New Delhi, Jan 2 (Inditop.com) Bollywood is the inspiration for the Neemrana Music Foundation’s latest crossover venture – a three-act Indo-French classical opera, “If I Were King”, by 19th century French composer Adolphe Adam. The opera is set in Goa.
“I have borrowed styles, dances and costumes from Bollywood movies for my opera which also features three traditional Indian musicians and a choir from the Neemrana Music Foundation. In the second act of the opera, the actors dressed in colourful Bollywood attires dance a fusion of ballet and Bollywood to the beats of Indian music played live on the stage. The opera has been styled like a Hindi movie with songs, dances, elaborate dialogues and action sequences modelled on ‘Jodha-Akbar’ and the Anil Kapoor starrer ‘Nayak’,” leading French opera singer and director of the musical Jean Francois Vinciguerra told Inditop.
It will be staged at the Siri Fort auditorium Jan 12, 14 and 15.
The year is 1510. The picturesque fishing town of Goa is fighting to keep the marauding Portuguese vessels off its coast. One day, young and impoverished fisherman Zephoris, who lived in a hut along the coast, rescues a maiden from drowning in the sea, Vinciguerra said, narrating the story of the musical.
Zephoris does not know that the damsel he has fished out of the churning waters is the daughter of the local king. When he realises that the young woman is none other than Princess Nemea, the daughter of king Mossoul, Zephoris is distraught. He cannot marry Nemea with whom he has fallen in love.

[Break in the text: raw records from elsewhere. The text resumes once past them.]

(* ===== verification/TSetSpec.v ===== *)
(** * TSetSpec: what the set commands promise

    The requests of clients, and what each does to a keyspace of finite sets
    of strings: functions on the state of TList with [xval] for its values.
    Where a reply lists a set, the order is the choice [els] of the server:
    [serve els r] is a function, and [choice r] says which choices there are. *)
From S2P Require Import Prelude Util Bits.
From S2P Require Import TList TListSpec.

(** Of a value that is not a set only the type matters. *)
Inductive xval := XSet (X : gset bytes) | XOther (t : obj_type).
#[export] Instance xval_eq : EqDecision xval.
Proof. solve_decision. Defined.
Abbreviation xspec := (server xval).

Inductive set_algebra := Inter | Union | Diff.
(** [Algebra]: the key of the STORE commands, the keys of the sets. *)
Inductive set_request :=
| SAdd (k : bytes) (vs : list bytes)
| SRem (k : bytes) (vs : list bytes)
| SMove (src dst v : bytes)
| SIsMember (k v : bytes)
| SCard (k : bytes)
| SPop (k : bytes)
| SPopCount (k n : bytes)
| Algebra (op : set_algebra) (dst : option bytes) (ks : list bytes).

(** ** Keys *)
Definition put_x (k : bytes) (X : gset bytes) (s : xspec) : xspec := set_db (<[k := XSet X]> (db s)) s.
Definition drop_x (k : bytes) (s : xspec) : xspec := set_db (delete k (db s)) s.
Definition set_at (k : bytes) (s : xspec) : gset bytes := match db s !! k with Some (XSet X) => X | _ => ∅ end.
Definition other_at (k : bytes) (s : xspec) : bool := match db s !! k with Some (XOther _) => true | _ => false end.
Definition miss_x (k : bytes) : xspec -> xspec := note (Notified NOTIFY_KEY_MISS (lit "keymiss") k).
Definition notify_set (name k : bytes) : xspec -> xspec := note (Notified NOTIFY_SET name k).
Definition notify_gone (k : bytes) : xspec -> xspec := note (Notified NOTIFY_GENERIC (lit "del") k).
Definition touch_x (k : bytes) : xspec -> xspec := note (Modified k).
Definition on_set (k : bytes) (missing : xspec -> xspec) (f : gset bytes -> xspec -> xspec) (s : xspec) : xspec :=
  match db s !! k with
  | None => missing s
  | Some (XOther _) => say ReplyWrongType s
  | Some (XSet X) => f X s
  end.
(** The key holds [X], or nothing. *)
Definition keep (k : bytes) (X : gset bytes) (s : xspec) : xspec :=
  if decide (X = ∅) then drop_x k s else put_x k X s.
Definition gone (k : bytes) (X : gset bytes) (s : xspec) : xspec := if decide (X = ∅) then notify_gone k s else s.
Definition as_reply (b : bool) : reply := ReplyInt (if b then 1 else 0).
Definition card (X : gset bytes) : Z := Z.of_nat (size X).

(** ** Requests *)
Definition add_set_spec (k : bytes) (vs : list bytes) (s : xspec) : xspec :=
  let X := set_at k s in
  let new := list_to_set vs ∪ X in
  let added := card new - card X in
  let s := put_x k new s in
  let s := if added =? 0 then s else notify_set (lit "sadd") k (touch_x k s) in
  say (ReplyInt added) (soil added s).
Definition remove_set_spec (k : bytes) (vs : list bytes) (X : gset bytes) (s : xspec) : xspec :=
  let new := X ∖ list_to_set vs in
  let removed := card X - card new in
  let s := if removed =? 0 then s else soil removed (gone k new (notify_set (lit "srem") k (touch_x k (keep k new s)))) in
  say (ReplyInt removed) s.
(** The source has lost the element. *)
Definition moved_spec (src dst v : bytes) (s : xspec) : xspec :=
  let Y := set_at dst s in
  let s := soil 1 (touch_x dst (touch_x src (put_x dst ({[v]} ∪ Y) s))) in
  say (ReplyInt 1) (if decide (v ∈ Y) then s else notify_set (lit "sadd") dst (soil 1 s)).
Definition move_set_spec (src dst v : bytes) (X : gset bytes) (s : xspec) : xspec :=
  if other_at dst s then say ReplyWrongType s
  else if decide (src = dst) then say (as_reply (bool_decide (v ∈ X))) s
  else if decide (v ∉ X) then say czero s
  else
    let new := X ∖ {[v]} in
    moved_spec src dst v (gone src new (notify_set (lit "srem") src (keep src new s))).

(** The sets of the keys.  An absent key is the empty set of a union or a
    difference; it ends an intersection, like a key of another type. *)
Inductive collected := Sets (Xs : list (gset bytes)) | Missing | WrongType.
Fixpoint collect (op : set_algebra) (read : bool) (ks : list bytes) (Xs : list (gset bytes)) (s : xspec) :
    xspec * collected :=
  match ks with
  | [] => (s, Sets Xs)
  | k :: ks =>
      match db s !! k with
      | Some (XOther _) => (s, WrongType)
      | Some (XSet X) => collect op read ks (Xs ++ [X]) s
      | None =>
          let s := if read then miss_x k s else s in
          match op with Inter => (s, Missing) | _ => collect op read ks (Xs ++ [∅]) s end
      end
  end.
Definition combine (op : set_algebra) (Xs : list (gset bytes)) : gset bytes :=
  match op, Xs with
  | Union, Xs => ⋃ Xs
  | Inter, X :: Xs => foldl (∩) X Xs
  | Diff, X :: Xs => X ∖ ⋃ Xs
  | _, [] => ∅
  end.
Definition store_name (op : set_algebra) : bytes :=
  match op with Inter => lit "sinterstore" | Union => lit "sunionstore" | Diff => lit "sdiffstore" end.
Definition says_x (rs : list reply) (s : xspec) : xspec := foldl (fun s r => say r s) s rs.
Definition list_reply (els : list bytes) (s : xspec) : xspec :=
  says_x (ReplyBulk <$> els) (say (ReplySet (zlen els)) s).
Definition store_spec (op : set_algebra) (dst : bytes) (X : gset bytes) (s : xspec) : xspec :=
  let there := bool_decide (is_Some (db s !! dst)) in
  let s := keep dst X s in
  let s := if decide (X = ∅) then (if there then notify_gone dst else id) (say czero s)
           else notify_set (store_name op) dst (say (ReplyInt (card X)) s) in
  soil 1 (touch_x dst s).
(** An intersection with an absent key: the destination goes without a word
    to the listeners of deletions. *)
Definition missing_spec (dst : option bytes) (s : xspec) : xspec :=
  match dst with
  | None => say emptyset s
  | Some dst =>
      let there := bool_decide (is_Some (db s !! dst)) in
      say czero (if there then soil 1 (touch_x dst (drop_x dst s)) else s)
  end.
Definition algebra_spec (els : list bytes) (op : set_algebra) (dst : option bytes) (ks : list bytes) (s : xspec) : xspec :=
  let read := match dst with None => true | Some _ => false end in
  match collect op read ks [] s with
  | (s, WrongType) => say ReplyWrongType s
  | (s, Missing) => missing_spec dst s
  | (s, Sets Xs) =>
      match dst with None => list_reply els s | Some dst => store_spec op dst (combine op Xs) s end
  end.

(** The element [v] leaves. *)
Definition pop_spec_x (k v : bytes) (X : gset bytes) (s : xspec) : xspec :=
  let new := X ∖ {[v]} in
  let s := note (Rewritten [lit "SREM"; k; v]) (notify_set (lit "spop") k (keep k new s)) in
  soil 1 (touch_x k (gone k new (say (ReplyBulk v) s))).
(** The elements [els] leave: a SREM for each of them, or a DEL. *)
Definition notes_x (es : list event) (s : xspec) : xspec := foldl (fun s e => note e s) s es.
Definition pop_count_spec (k : bytes) (count : Z) (els : list bytes) (X : gset bytes) (s : xspec) : xspec :=
  let s := list_reply els (soil count (notify_set (lit "spop") k s)) in
  let s := if card X <=? count then note (Rewritten [lit "DEL"; k]) (notify_gone k (drop_x k s))
           else note NotPropagated (notes_x ((fun v => Propagated [lit "SREM"; k; v]) <$> els)
             (put_x k (X ∖ list_to_set els) s)) in
  soil 1 (touch_x k s).
(** The count, if the command gets to the elements. *)
Definition popped_count (k n : bytes) (s : xspec) : option (Z * gset bytes) :=
  match as_int n, db s !! k with
  | Some count, Some (XSet X) => if 0 <? count then Some (count, X) else None
  | _, _ => None
  end.
Definition spop_count_serve (els : list bytes) (k n : bytes) (s : xspec) : xspec :=
  match as_int n with
  | None => say not_int s
  | Some count =>
      if count <? 0 then say ReplyOutOfRange s
      else on_set k (say emptyset) (fun X => if count =? 0 then say emptyset else pop_count_spec k count els X) s
  end.

Definition set_serve (els : list bytes) (r : set_request) : xspec -> xspec :=
  match r with
  | SAdd k vs => fun s => if other_at k s then say ReplyWrongType s else add_set_spec k vs s
  | SRem k vs => on_set k (say czero) (remove_set_spec k vs)
  | SMove src dst v => on_set src (say czero) (move_set_spec src dst v)
  | SIsMember k v => on_set k (fun s => say czero (miss_x k s)) (fun X => say (as_reply (bool_decide (v ∈ X))))
  | SCard k => on_set k (fun s => say czero (miss_x k s)) (fun X => say (ReplyInt (card X)))
  | SPop k => on_set k (say ReplyNull) (fun X => pop_spec_x k (default [] (head els)) X)
  | SPopCount k n => spop_count_serve els k n
  | Algebra op dst ks => algebra_spec els op dst ks
  end.
(** The list of a set, each element once. *)
Definition lists (els : list bytes) (X : gset bytes) : Prop := NoDup els /\ list_to_set els = X.
Definition choice (r : set_request) (s : xspec) (els : list bytes) : Prop :=
  match r with
  | Algebra op None ks => forall Xs, (collect op true ks [] s).2 = Sets Xs -> lists els (combine op Xs)
  | SPop k => forall X, db s !! k = Some (XSet X) -> exists v, els = [v] /\ v ∈ X
  | SPopCount k n => forall count X, popped_count k n s = Some (count, X) ->
      NoDup els /\ list_to_set els ⊆ X /\ zlen els = Z.min count (card X)
  | _ => True
  end.
(** [serves rs s s']: the requests, one after the other. *)
Inductive serves : list set_request -> xspec -> xspec -> Prop :=
| serves_nil s : serves [] s s
| serves_cons r rs els s s' : choice r s els -> serves rs (set_serve els r s) s' -> serves (r :: rs) s s'.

“King Mossoul comes to take his daughter. Seeing Zephoris’ broken heart, the king agrees to give the young fisherman his throne and crown for a day so that Zephoris can live his dream of becoming a king – briefly,” the director said.
“If I were king” is the Neemrana Music Foundation’s fifth production and his first full-length directorial endeavour in this country, Vinciguerra said.
The opera has a cast of 160 which includes 35 musicians from the Promethee Orchestra in Paris and a choir of 80 Indian, French and Sri Lankan children. It also has 15 dancers from Sadhya, a dance company owned by Santosh Nair.
“The opera opens with 40 children who introduce the tale through a popular Goan fishing song,” Vinciguerra said.
The soprano is Mumbai-born theatre actress-turned musician Aude Priya, who discovered her voice for opera while working in a play by Pirandello and has since performed across the world.
For director Vinciguerra, a talented soloist, India is not new. He performed a couple of months ago at the Neemrana Music Foundation’s last production, “Love Quarrels in Opera”.
“Indian audience is opening up to opera though it is a slow process,” Vinciguerra said.
The 1967-born musician and opera director has trained at the National Superior Conservatory of Music in Paris with Michel Roux and has directed several popular musicals by Rossini and Jacques Offenbach, two of Europe’s most widely known opera composers.
Classical French opera of the 19th century has a profound India connect, Vinciguerra said.
“Several of them are set in India probably because of the French colonisation of India in the 17th and the 18th century,” he said.
French opera, one of the most important operatic traditions of Europe that began in the court of Louis XIV, has changed over the centuries. “It has picked up influences from across the world to become more universal and viewer-friendly even for non-European audiences,” he added.